Бестужев-Марлинский - Сергей Голубов
Шрифт:
Интервал:
Закладка:
Бестужев думал: «Если бы Измайловский полк присоединился к нам, я бы принял команду и тогда можно было бы решиться на атаку». План атаки вертелся у него в голове. Но измайловцы стояли на месте и, как видно, ждали ночи. А между тем подошел Павловский полк и занял Галерную улицу вдоль.

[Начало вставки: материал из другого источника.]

(** ** The resolver's output *)

(** C2: whenever the resolver returns a mapping, that mapping is the
    inferred filter values updated with the values of the declared schema:
    a key the declared schema produced carries the declared value, also
    when filter inference produced one for the same key; every other key
    carries the inferred value. *)
Theorem QuerySchema_declared_overwrites_inferred
    (fields : list SchemaNode) (cstruct : value) (out : dict) :
  QuerySchema_deserialize (QuerySchema fields) cstruct = Ok (VDict out) ->
  exists d sv values,
    cstruct = VDict d /\
    deserialize (QuerySchema fields) cstruct = Ok (VDict sv) /\
    deserialize_filters d [] = Ok values /\
    out = dict_update values sv /\
    (forall k v, dict_get k sv = Some v -> dict_get k out = Some v) /\
    (forall k, dict_get k sv = None -> dict_get k out = dict_get k values).
Proof.
  unfold QuerySchema_deserialize.
  destruct (deserialize (QuerySchema fields) cstruct) as [schema_values|e] eqn:E;
    simpl; [|discriminate].
  destruct (is_drop schema_values) eqn:Ed.
  { destruct schema_values; simpl in Ed; discriminate. }
  destruct cstruct as [| | | | | | |d]; try discriminate.
  destruct (deserialize_filters d []) as [values|e] eqn:Ef; simpl; [|discriminate].
  destruct schema_values as [| | | | | | |sv]; try discriminate.
  intros H. inversion H; subst out. clear H.
  destruct (QuerySchema_declared _ _ _ E) as [Hnd _].
  exists d, sv, values.
  do 2 (split; [reflexivity|]). split; [exact Ef|]. split; [reflexivity|]. split.
  - intros k v Hk. rewrite dict_get_update by assumption. rewrite Hk. reflexivity.
  - intros k Hk. rewrite dict_get_update by assumption. rewrite Hk. reflexivity.
Qed.

(** C7: a key that starts with [in_] or [exclude_] and is not a declared
    field.  When the field-list parser returns something that is not a list,
    the key is absent from the output and the request is not failed; when it
    returns a list, the output holds under the key the tokens of that list,
    each coerced to its native value.  (The request fails only when the
    declared stage or the parser itself raises.) *)
Theorem list_filter_parsed_or_dropped
    (fields : list SchemaNode) (d sv : dict) (k : string) (v : value) :
  NoDup (dict_keys d) ->
  In (k, v) d ->
  is_list_filter k = true ->
  ~ In k (map node_name fields) ->
  deserialize (QuerySchema fields) (VDict d) = Ok (VDict sv) ->
  (forall k' v', In (k', v') d -> is_list_filter k' = true ->
                 is_ok (FieldList_deserialize v') = true) ->
  exists out,
    QuerySchema_deserialize (QuerySchema fields) (VDict d) = Ok (VDict out) /\
    dict_get k out =
    match FieldList_deserialize v with
    | Ok (VList tokens) => Some (VList (map native_value tokens))
    | _ => None
    end.
Proof.
  intros Hnd Hin Hk Hdecl Hsv Hfl.
  destruct (filters_total d [] Hfl) as [values Ef].
  destruct (QuerySchema_declared _ _ _ Hsv) as [Hnd' Hkeys].
  exists (dict_update values sv). split.
  - unfold QuerySchema_deserialize. rewrite Hsv. simpl. rewrite Ef. reflexivity.
  - rewrite dict_get_update by assumption.
    assert (Hnone : dict_get k sv = None).
    { apply dict_get_None. intros Hc. apply Hdecl. apply Hkeys. assumption. }
    rewrite Hnone.
    rewrite (filters_lookup d [] values k v Ef Hnd Hin). rewrite Hk.
    destruct (FieldList_deserialize v) as [a|e]; [|reflexivity].
    destruct a; reflexivity.
Qed.

(** ** JSON Patch operations *)

Lemma pointer_match_slash (rest : string) :
  re_match pointer_regex (String "/" rest) = true.
Proof.
  unfold re_match, pointer_regex. simpl.
  destruct (String.length rest) eqn:E; simpl; rewrite E; reflexivity.
Qed.

(** The pointer check passes exactly on the strings that begin with a
    slash. *)
Lemma pointer_match_iff (s : string) :
  re_match pointer_regex s = true <-> exists rest, s = String "/" rest.
Proof.
  split.
  - destruct s as [|c rest]; [discriminate|].
    unfold re_match, pointer_regex. cbn [rmatch].
    destruct (Ascii.eqb "/" c) eqn:E; [|discriminate].
    apply Ascii.eqb_eq in E. subst c. intros _. eexists; reflexivity.
  - intros [rest ->]. apply pointer_match_slash.
Qed.

(** What [colander.String] makes of a value: [null] of a falsy one, the
    string itself of a string, and an [Invalid] of anything else. *)
Lemma String_deserialize_cases (name : string) (v : value) :
  (truthy v = false /\ String_deserialize name v = Ok VNull) \/
  (exists s, v = VStr s /\ s <> "" /\ String_deserialize name v = Ok (VStr s)) \/
  (truthy v = true /\
   String_deserialize name v = Raise (EInvalid (Invalid name (Some (NotAString v)) []))).
Proof.
  unfold String_deserialize.
  destruct (truthy v) eqn:E; cbn [negb]; [|left; auto].
  right. destruct v as [| | | | |s| |]; try (right; split; reflexivity).
  left. exists s. split; [reflexivity|]. split; [|reflexivity].
  intros ->. discriminate E.
Qed.

Lemma deserialize_mapping (name : string) (u : unknown_policy) (cs : list SchemaNode)
    (m : missing_policy) (df : value) (d : dict) :
  deserialize (Node name (TMapping u) cs None m df) (VDict d) =
  Mapping_impl deserialize name u cs (VDict d).
Proof.
  simpl. destruct (Mapping_loop deserialize cs 0 d [] []) as [[[rem err] res]|e];
    simpl; [|reflexivity].
  destruct u; simpl.
  - destruct err; reflexivity.
  - destruct rem; [destruct err; reflexivity | reflexivity].
  - destruct err; reflexivity.
Qed.

Lemma Mapping_loop_error_grows (callback : SchemaNode -> value -> result value)
    (cs : list SchemaNode) :
  forall num remaining error res remaining' error' res',
    Mapping_loop callback cs num remaining error res = Ok (remaining', error', res') ->
    exists extra, error' = error ++ extra.
Proof.
  induction cs as [|c cs IH]; simpl;
    intros num remaining error res remaining' error' res' H.
  - inversion H; subst. exists []. rewrite app_nil_r. reflexivity.
  - destruct (is_drop _ || _); [eapply IH; eassumption|].
    destruct (callback c _) as [a|[e| | |]]; try discriminate.
    + destruct (is_drop a); eapply IH; eassumption.
    + apply IH in H. destruct H as [extra ->]. rewrite <- app_assoc.
      eexists; reflexivity.
Qed.

(** One round of the loop on a run that ends without any error. *)
Lemma Mapping_loop_cons_ok (callback : SchemaNode -> value -> result value)
    (c : SchemaNode) (cs : list SchemaNode) (num : nat) (remaining res remaining' res' : dict) :
  Mapping_loop callback (c :: cs) num remaining [] res = Ok (remaining', [], res') ->
  let subval := match dict_get (node_name c) remaining with
                | Some v => v
                | None => VNull
                end in
  (is_drop subval || (is_null subval && is_drop (node_default c)) = true /\
   Mapping_loop callback cs (S num) (dict_remove (node_name c) remaining) [] res
   = Ok (remaining', [], res'))
  \/
  (is_drop subval || (is_null subval && is_drop (node_default c)) = false /\
   exists r, callback c subval = Ok r /\
     Mapping_loop callback cs (S num) (dict_remove (node_name c) remaining) []
       (if is_drop r then res else dict_set (node_name c) r res)
     = Ok (remaining', [], res')).
Proof.
  simpl. intros H.
  destruct (is_drop _ || _); [left; auto|].
  right. split; [reflexivity|].
  destruct (callback c _) as [a|[e| | |]]; try discriminate.
  - exists a. split; [reflexivity|]. destruct (is_drop a); assumption.
  - apply Mapping_loop_error_grows in H. destruct H as [extra H].
    destruct extra; discriminate.
Qed.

Император принимал последние меры. Два митрополита — петербургский Серафим и киевский Евгений — в митрах и облачении, с двумя иподиаконами на запятках саней, выехали к бунтовщикам. Солдаты снимали кивера и, взяв ружья к ноге, крестились. Серафим поднял крест, благословляя.
Михаил Кюхельбекер подошел к нему и сказал просто:
— Отойдите, батюшка, не след вам мешаться в это дело.
Слова его, как эхо, отозвались в рядах.
Митрополиты с иподиаконами двинулись назад, сопровождаемые народом. Чьи-то услужливые руки распахнули перед ними калитку забора, окружавшего стройку Исаакиевского собора. За калиткой виднелись грязные рабочие бараки, телеги для подвозки материала, мусор и щебень.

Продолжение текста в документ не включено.